Be careful Seahawk fans. Don’t get too overconfident. Not with the Patriots. Belichick has two weeks to figure out your defense and how to contain Russell Wilson. He has two weeks to figure out formations that nobody else has figured out. Formations that leave coaches thinking that maybe the Patriots are cheating. You won’t know what receivers are eligible, whether they will be running the ball, and who will be running the ball. You won’t know what little white receiver will lead them in catches. You won’t know if Brady will toss the ball down field, or use quick little screens to both eat up the clock and eat up the field.

Like your team does to others, they’ll chew you up with third-down conversions, unexpected trick plays, running backs that bulldoze linemen, clutch quarterbacks, shutdown cornerbacks, and the Gronk. They will hurt your head and leave you frustrated and confused.

The Seahawks do things to teams that … well, that the Patriots do, so I won’t be making any predictions or bets.

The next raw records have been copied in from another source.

(* ===== verification/PagedirFacts.v ===== *)
(** * Facts about page directories

    Words in memory, the invariant of a page directory, and what finding or
    creating a page table entry does. *)
From S2P Require Import Prelude Bitmap BitmapFacts Mem CString CStringFacts Vaddr Palloc PallocFacts Pagedir.
Local Open Scope Z_scope.

(** ** Words *)
Definition byte_of (m : mem) (a : Z) : Z := default 0 (m !! a).
Definition word (m : mem) (a : Z) : Z :=
  byte_of m a + 256 * byte_of m (a + 1) + 65536 * byte_of m (a + 2) + 16777216 * byte_of m (a + 3).
Definition word_bytes4 (v : Z) : list Z :=
  [v `mod` 256; v `div` 256 `mod` 256; v `div` 65536 `mod` 256; v `div` 16777216 `mod` 256].
Definition bytes_ok (m : mem) : Prop := ∀ a b, m !! a = Some b → 0 ≤ b < 256.

Section words.
Implicit Types (m : mem) (a v : Z).

Lemma byte_of_lookup m a : is_Some (m !! a) → m !! a = Some (byte_of m a).
Proof. unfold byte_of. by intros [b ->]. Qed.

Lemma wp_load32 m a (Q : Z → mem → Prop) : mapped m a 4 → Q (word m a) m → wp (load32 a) m Q.
Proof.
  intros Hm HQ. unfold load32.
  repeat (wp_step; eapply wp_load; [apply byte_of_lookup, Hm; lia|]). wp_step. done.
Qed.

Lemma wp_store32 m a v (Q : unit → mem → Prop) :
  mapped m a 4 → Q tt (write m a (word_bytes4 v)) → wp (store32 a v) m Q.
Proof.
  intros Hm HQ. unfold store32.
  wp_step. apply wp_store; [apply Hm; lia|].
  wp_step. apply wp_store; [rewrite lookup_insert_ne by lia; apply Hm; lia|].
  wp_step. apply wp_store; [rewrite !lookup_insert_ne by lia; apply Hm; lia|].
  apply wp_store; [rewrite !lookup_insert_ne by lia; apply Hm; lia|].
  unfold word_bytes4 in HQ. cbn [write] in HQ.
  replace (a + 1 + 1) with (a + 2) in HQ by lia. replace (a + 2 + 1) with (a + 3) in HQ by lia.
  match goal with |- Q tt ?x => match type of HQ with Q tt ?y => replace x with y; [done|] end end.
  apply map_eq. intros x. rewrite !lookup_insert. repeat destruct (decide _); try lia; done.
Qed.

Lemma word_write_eq m a v : 0 ≤ v < 2 ^ 32 → word (write m a (word_bytes4 v)) a = v.
Proof.
  intros Hv.
  assert (H : ∀ k b, word_bytes4 v !! k = Some b → byte_of (write m a (word_bytes4 v)) (a + Z.of_nat k) = b).
  { intros k b Hk. unfold byte_of. by rewrite (lookup_write_in _ _ _ _ _ Hk). }
  pose proof (H 0%nat _ eq_refl) as H0. pose proof (H 1%nat _ eq_refl) as H1.
  pose proof (H 2%nat _ eq_refl) as H2. pose proof (H 3%nat _ eq_refl) as H3. clear H.
  rewrite Z.add_0_r in H0. change (Z.of_nat 1) with 1 in H1. change (Z.of_nat 2) with 2 in H2.
  change (Z.of_nat 3) with 3 in H3. unfold word. rewrite H0, H1, H2, H3. clear H0 H1 H2 H3.
  rewrite (Z.mod_small (v `div` 16777216)) by (split; [apply Z.div_pos|apply Z.div_lt_upper_bound]; lia).
  pose proof (Z.div_mod v 256). pose proof (Z.div_mod (v `div` 256) 256). pose proof (Z.div_mod (v `div` 65536) 256).
  rewrite !Z.div_div in * by lia. change (256 * 256) with 65536 in *. change (65536 * 256) with 16777216 in *. lia.
Qed.

Lemma word_write_ne m a v a' : a + 4 ≤ a' ∨ a' + 4 ≤ a → word (write m a (word_bytes4 v)) a' = word m a'.
Proof. intros H. unfold word, byte_of. rewrite !lookup_write_out by (simpl; lia). done. Qed.

Lemma bytes_ok_write m a bs : bytes_ok m → Forall (λ b, 0 ≤ b < 256) bs → bytes_ok (write m a bs).
Proof.
  intros Hm Hb x b. rewrite lookup_write. destruct (decide _); [|apply Hm].
  intros Hx. exact (Forall_lookup_1 _ _ _ _ Hb Hx).
Qed.
Lemma word_bytes4_ok v : Forall (λ b, 0 ≤ b < 256) (word_bytes4 v).
Proof. repeat constructor; apply Z.mod_pos_bound; lia. Qed.

Lemma byte_of_range m a : bytes_ok m → 0 ≤ byte_of m a < 256.
Proof. intros Hm. unfold byte_of. destruct (m !! a) eqn:E; [by eapply Hm|simpl; lia]. Qed.
Lemma word_range m a : bytes_ok m → 0 ≤ word m a < 2 ^ 32.
Proof.
  intros Hm. unfold word. pose proof (byte_of_range m a Hm). pose proof (byte_of_range m (a + 1) Hm).
  pose proof (byte_of_range m (a + 2) Hm). pose proof (byte_of_range m (a + 3) Hm). lia.
Qed.

Lemma word_zeros m p n a :
  p ≤ a → a + 4 ≤ p + n → word (write m p (replicate (Z.to_nat n) 0)) a = 0.
Proof.
  intros Hlo Hhi.
  assert (Hz : ∀ x, p ≤ x < p + n → byte_of (write m p (replicate (Z.to_nat n) 0)) x = 0).
  { intros x Hx. unfold byte_of. rewrite lookup_write, length_replicate, decide_True by lia.
    by rewrite (proj2 (lookup_replicate _ _ _ _)) by (split; [done|lia]). }
  unfold word. rewrite !Hz by lia. done.
Qed.
Lemma word_write_out m p bs a :
  a + 4 ≤ p ∨ p + Z.of_nat (length bs) ≤ a → word (write m p bs) a = word m a.
Proof. intros H. unfold word, byte_of. by rewrite !lookup_write_out by lia. Qed.
End words.

(** ** Pages of the kernel pool *)
Lemma used_range_addr w P a :
  pal_ok P → used w P a →
  a `mod` 4096 = 0 ∧ PHYS_BASE < a ∧ a + 4096 ≤ 2 ^ 32 ∧ mapped (ram P) a 4096.
Proof.
  intros Hok [(i & Hi & ->) _]. destruct (pa_pool _ Hok w) as [_ _ Hal Hb He].
  split_and!; [by rewrite Z.mul_comm, Z_mod_plus_full|lia|lia|].
  intros x Hx. apply (pa_ram _ Hok w). lia.
Qed.

(** Different aligned pages do not overlap. *)
Lemma pages_apart a b : a `mod` 4096 = 0 → b `mod` 4096 = 0 → a ≠ b → a + 4096 ≤ b ∨ b + 4096 ≤ a.
Proof.
  intros Ha Hb Hne. pose proof (Z_div_exact_full_2 a 4096 ltac:(lia) Ha).
  pose proof (Z_div_exact_full_2 b 4096 ltac:(lia) Hb). lia.
Qed.

(** ** Page directories *)
Definition mram (s : mmu) : mem := ram (frames s).
(** The page table a page directory entry points to. *)
Definition table (e : Z) : Z := e - 7 + PHYS_BASE.
Definition pde_of (s : mmu) (pd j : Z) : Z := word (mram s) (pd + 4 * j).
Definition slot (s : mmu) (pd va : Z) : Z := table (pde_of s pd (va `div` 4194304)) + 4 * ((va `div` 4096) `mod` 1024).
(** The page table entry of a user address; 0 if there is no page table. *)
Definition pte_val (s : mmu) (pd va : Z) : Z :=
  if pde_of s pd (va `div` 4194304) =? 0 then 0 else word (mram s) (slot s pd va).
Definition present (e : Z) : bool := negb (Z.land e PTE_P =? 0).
Definition user_addr (va : Z) : Prop := 0 ≤ va < PHYS_BASE.

Record pd_ok (s : mmu) (pd : Z) : Prop := {
  pk_pal : pal_ok (frames s);
  pk_bytes : bytes_ok (mram s);
  pk_pd : used KPool (frames s) pd;
  pk_pde : ∀ j, 0 ≤ j < 768 → pde_of s pd j = 0 ∨
    (used KPool (frames s) (table (pde_of s pd j)) ∧ table (pde_of s pd j) ≠ pd);
  pk_inj : ∀ j j', 0 ≤ j < 768 → 0 ≤ j' < 768 → pde_of s pd j ≠ 0 → pde_of s pd j = pde_of s pd j' → j = j';
  pk_pte : ∀ va, user_addr va → present (pte_val s pd va) = true → pte_val s pd va < 2 ^ 32 - PHYS_BASE;
}.

Section directories.
Implicit Types (s : mmu) (pd va : Z).

Lemma user_index va : user_addr va → 0 ≤ va `div` 4194304 < 768 ∧ 0 ≤ (va `div` 4096) `mod` 1024 < 1024.
Proof.
  unfold user_addr, PHYS_BASE. intros Hva. split; [split; [apply Z.div_pos|apply Z.div_lt_upper_bound]; lia|].
  apply Z.mod_pos_bound. lia.
Qed.
Lemma user_pt_no va : user_addr va → pt_no va = (va `div` 4096) `mod` 1024.
Proof. unfold user_addr, PHYS_BASE. intros. apply pt_no_div. lia. Qed.

(** Two user addresses with the same indexes are in the same page. *)
Lemma index_page va va' :
  va `div` 4194304 = va' `div` 4194304 → (va `div` 4096) `mod` 1024 = (va' `div` 4096) `mod` 1024 →
  va `div` 4096 = va' `div` 4096.
Proof.
  intros H1 H2. change 4194304 with (4096 * 1024) in H1. rewrite <- !Z.div_div in H1 by lia.
  rewrite (Z.div_mod (va `div` 4096) 1024), (Z.div_mod (va' `div` 4096) 1024) by lia. congruence.
Qed.
Lemma page_index va va' :
  va `div` 4096 = va' `div` 4096 → va `div` 4194304 = va' `div` 4194304.
Proof. intros H. change 4194304 with (4096 * 1024). rewrite <- !Z.div_div by lia. by rewrite H. Qed.

(** A table is an aligned page; the entry that points to it. *)
Lemma table_entry s pd j :
  pd_ok s pd → 0 ≤ j < 768 → pde_of s pd j ≠ 0 →
  used KPool (frames s) (table (pde_of s pd j)) ∧ table (pde_of s pd j) ≠ pd ∧
  Z.land (pde_of s pd j) PTE_P ≠ 0 ∧ Z.land (pde_of s pd j) PTE_ADDR = table (pde_of s pd j) - PHYS_BASE ∧
  0 ≤ table (pde_of s pd j) - PHYS_BASE < 2 ^ 32 - PHYS_BASE.
Proof.
  intros Hok Hj Hne. destruct (pk_pde _ _ Hok j Hj) as [|[Hu Hpd]]; [done|].
  destruct (used_range_addr _ _ _ (pk_pal _ _ Hok) Hu) as (Hal & Hlo & Hhi & _).
  pose proof (word_range (mram s) (pd + 4 * j) (pk_bytes _ _ Hok)) as Hr. fold (pde_of s pd j) in Hr.
  set (e := pde_of s pd j) in *. unfold table, PHYS_BASE in *.
  assert (Hm : e `mod` 4096 = 7).
  { replace e with (e - 7 + 3221225472 + (7 - 3221225472)) by lia. rewrite Zplus_mod, Hal. done. }
  split_and!; [done|done| | |lia|lia].
  - change PTE_P with (2 ^ 1 - 1). rewrite land_low by lia.
    assert (e `mod` 2 ^ 1 = 1) as ->; [|done]. change (2 ^ 1) with 2.
    rewrite (Z.div_mod e 4096), Hm by lia. rewrite Zplus_mod. replace (4096 * (e `div` 4096)) with (2048 * (e `div` 4096) * 2) by lia.
    by rewrite Z_mod_mult.
  - rewrite pte_addr_sub by done. lia.
Qed.

Lemma slot_mapped s pd va :
  pd_ok s pd → user_addr va → pde_of s pd (va `div` 4194304) ≠ 0 →
  mapped (mram s) (slot s pd va) 4 ∧ PHYS_BASE < slot s pd va ∧ slot s pd va + 4 ≤ 2 ^ 32 ∧
  (slot s pd va + 4 ≤ pd ∨ pd + 4096 ≤ slot s pd va).
Proof.
  intros Hok Hva Hne. destruct (user_index va Hva) as [Hj Hk].
  destruct (table_entry s pd _ Hok Hj Hne) as (Hu & Hpd & _).
  destruct (used_range_addr _ _ _ (pk_pal _ _ Hok) Hu) as (Hal & Hlo & Hhi & Hm).
  destruct (used_range_addr _ _ _ (pk_pal _ _ Hok) (pk_pd _ _ Hok)) as (Hal' & _).
  unfold slot. set (t := table _) in *. destruct (pages_apart t pd Hal Hal' Hpd);
    (split_and!; [intros x Hx; apply Hm|..]; lia).
Qed.

Lemma wp_on_mem {A} s (m : M mem A) (Q : A → mmu → Prop) :
  wp m (mram s) (λ a r, Q a (Mmu (Pal (kernel_pool (frames s)) (user_pool (frames s)) r) (cr3 s) (cr3_loads s))) →
  wp (on_mem m) s Q.
Proof. intros H. unfold on_mem, on_frames, on_ram. wp_step. wp_step. done. Qed.

Lemma mmu_eta s : Mmu (Pal (kernel_pool (frames s)) (user_pool (frames s)) (mram s)) (cr3 s) (cr3_loads s) = s.
Proof. by destruct s as [[? ? ?] ? ?]. Qed.

Lemma wp_read s a (Q : Z → mmu → Prop) :
  mapped (mram s) a 4 → Q (word (mram s) a) s → wp (on_mem (load32 a)) s Q.
Proof. intros Hm HQ. apply wp_on_mem, wp_load32; [done|]. by rewrite mmu_eta. Qed.

Lemma pd_mapped s pd j : pd_ok s pd → 0 ≤ j < 768 → mapped (mram s) (pd + 4 * j) 4.
Proof.
  intros Hok Hj. destruct (used_range_addr _ _ _ (pk_pal _ _ Hok) (pk_pd _ _ Hok)) as (_ & _ & _ & Hm).
  intros x Hx. apply Hm. lia.
Qed.

(** Finding an entry without creating a table. *)
Lemma wp_lookup_page s pd va (Q : Z → mmu → Prop) :
  pd_ok s pd → user_addr va →
  (pde_of s pd (va `div` 4194304) = 0 → Q 0 s) →
  (pde_of s pd (va `div` 4194304) ≠ 0 → Q (slot s pd va) s) →
  wp (lookup_page pd va false) s Q.
Proof.
  intros Hok Hva H0 H1. destruct (user_index va Hva) as [Hj Hk].
  destruct (used_range_addr _ _ _ (pk_pal _ _ Hok) (pk_pd _ _ Hok)) as (_ & Hpd & _). unfold PHYS_BASE in Hpd.
  unfold lookup_page. wp_step. apply wp_assert; [rewrite (proj2 (Z.eqb_neq pd 0)); [done|lia]|].
  wp_step. apply wp_assert; [done|]. rewrite pd_no_div.
  wp_step. apply wp_read; [by apply pd_mapped|]. fold (pde_of s pd (va `div` 4194304)).
  wp_step. destruct (Z.eqb_spec (pde_of s pd (va `div` 4194304)) 0) as [He|He]; [wp_steps; cbn; auto|].
  wp_step. cbn [negb]. wp_step. apply wp_read; [by apply pd_mapped|]. fold (pde_of s pd (va `div` 4194304)).
  destruct (table_entry s pd _ Hok Hj He) as (_ & _ & Hp & Haddr & Hr).
  unfold pde_get_pt. wp_step. wp_step. apply wp_assert; [by rewrite (proj2 (Z.eqb_neq _ 0) Hp)|].
  rewrite Haddr. apply wp_ptov; [done|]. wp_step. rewrite user_pt_no by done.
  replace (table (pde_of s pd (va `div` 4194304)) - PHYS_BASE + PHYS_BASE) with (table (pde_of s pd (va `div` 4194304))) by lia.
  by apply H1.
Qed.

(** Writing an entry of the directory [pd]. *)
Definition with_word s a v : mmu :=
  Mmu (Pal (kernel_pool (frames s)) (user_pool (frames s)) (write (mram s) a (word_bytes4 v))) (cr3 s) (cr3_loads s).

Lemma wp_write s a v (Q : unit → mmu → Prop) :
  mapped (mram s) a 4 → Q tt (with_word s a v) → wp (on_mem (store32 a v)) s Q.
Proof. intros Hm HQ. by apply wp_on_mem, wp_store32. Qed.

Lemma with_word_pal s a v : pal_ok (frames s) → pal_ok (frames (with_word s a v)).
Proof.
  intros Hok. by destruct (write_ram_ok (frames s) (write (mram s) a (word_bytes4 v)));
    [intros; by apply write_mapped|done|].
Qed.

(** Storing into the entry of [va]: the directory stays, and only the entries of
    the page of [va] change. *)
Lemma with_slot s pd va v :
  pd_ok s pd → user_addr va → pde_of s pd (va `div` 4194304) ≠ 0 → 0 ≤ v < 2 ^ 32 →
  (present v = true → v < 2 ^ 32 - PHYS_BASE) →
  let s' := with_word s (slot s pd va) v in
  pd_ok s' pd ∧
  ∀ va', user_addr va' →
    pte_val s' pd va' = if va' `div` 4096 =? va `div` 4096 then v else pte_val s pd va'.
Proof.
  intros Hok Hva Hne Hv Hpv s'. destruct (user_index va Hva) as [Hj Hk].
  destruct (slot_mapped s pd va Hok Hva Hne) as (Hm & Hlo & Hhi & Hap).
  assert (Hpde : ∀ j, 0 ≤ j < 768 → pde_of s' pd j = pde_of s pd j).
  { intros j Hj'. unfold pde_of, s', mram at 1, with_word. cbn [frames ram]. apply word_write_ne. lia. }
  assert (Hslot : ∀ va', user_addr va' → slot s' pd va' = slot s pd va').
  { intros va' Hva'. unfold slot. by rewrite Hpde by apply (user_index va' Hva'). }
  assert (Hval : ∀ va', user_addr va' →
    pte_val s' pd va' = if va' `div` 4096 =? va `div` 4096 then v else pte_val s pd va').
  { intros va' Hva'. destruct (user_index va' Hva') as [Hj' Hk']. unfold pte_val.
    rewrite Hpde, Hslot by done. destruct (Z.eqb_spec (va' `div` 4096) (va `div` 4096)) as [Heq|Hneq].
    - rewrite (page_index _ _ Heq), (proj2 (Z.eqb_neq _ _) Hne). unfold s', mram, with_word. cbn [frames ram].
      replace (slot s pd va') with (slot s pd va) by (unfold slot; by rewrite (page_index _ _ Heq), Heq).
      by apply word_write_eq.
    - destruct (Z.eqb_spec (pde_of s pd (va' `div` 4194304)) 0) as [|Hne']; [done|].
      unfold s', mram at 1, with_word. cbn [frames ram]. apply word_write_ne.
      destruct (decide (va' `div` 4194304 = va `div` 4194304)) as [Hd|Hd].
      + unfold slot. rewrite Hd.
        assert ((va' `div` 4096) `mod` 1024 ≠ (va `div` 4096) `mod` 1024) by (intros ?; by apply Hneq, index_page).
        lia.
      + assert (pde_of s pd (va' `div` 4194304) ≠ pde_of s pd (va `div` 4194304)).
        { intros Heq. apply Hd. by apply (pk_inj _ _ Hok). }
        destruct (table_entry s pd _ Hok Hj Hne) as (Hu & _), (table_entry s pd _ Hok Hj' Hne') as (Hu' & _).
        destruct (used_range_addr _ _ _ (pk_pal _ _ Hok) Hu) as (Hal & _), (used_range_addr _ _ _ (pk_pal _ _ Hok) Hu') as (Hal' & _).
        unfold slot. destruct (pages_apart _ _ Hal Hal'); [unfold table; lia|lia|lia]. }
  split; [|done]. split.
  - apply with_word_pal, (pk_pal _ _ Hok).
  - apply bytes_ok_write; [apply (pk_bytes _ _ Hok)|apply word_bytes4_ok].
  - apply used_ram, (pk_pd _ _ Hok).
  - intros j Hj'. rewrite Hpde by done. destruct (pk_pde _ _ Hok j Hj') as [|[Hu ?]]; [by left|right].
    split; [by apply used_ram|done].
  - intros j j' H1 H2. rewrite !Hpde by done. by apply (pk_inj _ _ Hok).
  - intros va' Hva'. rewrite Hval by done. destruct (_ =? _); [done|]. by apply (pk_pte _ _ Hok).
Qed.
End directories.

It should be an entertaining and competitive Super Bowl. These were clearly the two best teams in football, and as a football fan with no real rooting interest, it will be fun to watch.

I’ll just say, don’t get too overconfident, not with this team, not with Belichick, not with Brady, not with Revis and not with the Gronk.

NOTE: Yes I made no mention above about the Colts loss to the Patriots. I wasn’t expecting much, holding out for that “any given Sunday” line. I was happy they made it that far. Give them a decent defense (hello Robert Mathis) or a running back and we’ll be right where these teams are.

Around the family (AKA non-sports stuff going on in our lives) …
Before Lis and I forget about what Lia always prays about before bed, I want to remind us about “…and pray that I don’t have bad dreams, and dreams I don’t want to dream about.” Every night for the last year. She’s awesome. That’s all. … Lukas (and I) lost our 16th straight basketball game. This time a 12-8 defeat in our postseason opener. The kids played their best basketball, and once again Lukas played hard. He continues to be one of the hardest working players on the floor. If only I can get him to control his anxiety. … Erik and Stephanie drove over the mountains just to watch the game with Packer fan Lukas. That was nice of them. I’m going to rat my sister-in-law out and say that with six minutes remaining she was ready to pack the car. … I started my new job today, and though I had a few lines that got some laughs, my favorite, which didn’t generate any laughs, might have been my comparison to us newbies walking across the service floor, and having all the current employees eyeing us like Andy Dufresne entering Shawshank State Penitentiary. The dude next to me said, “As long as they don’t start yelling ‘fish’ I’ll be alright.”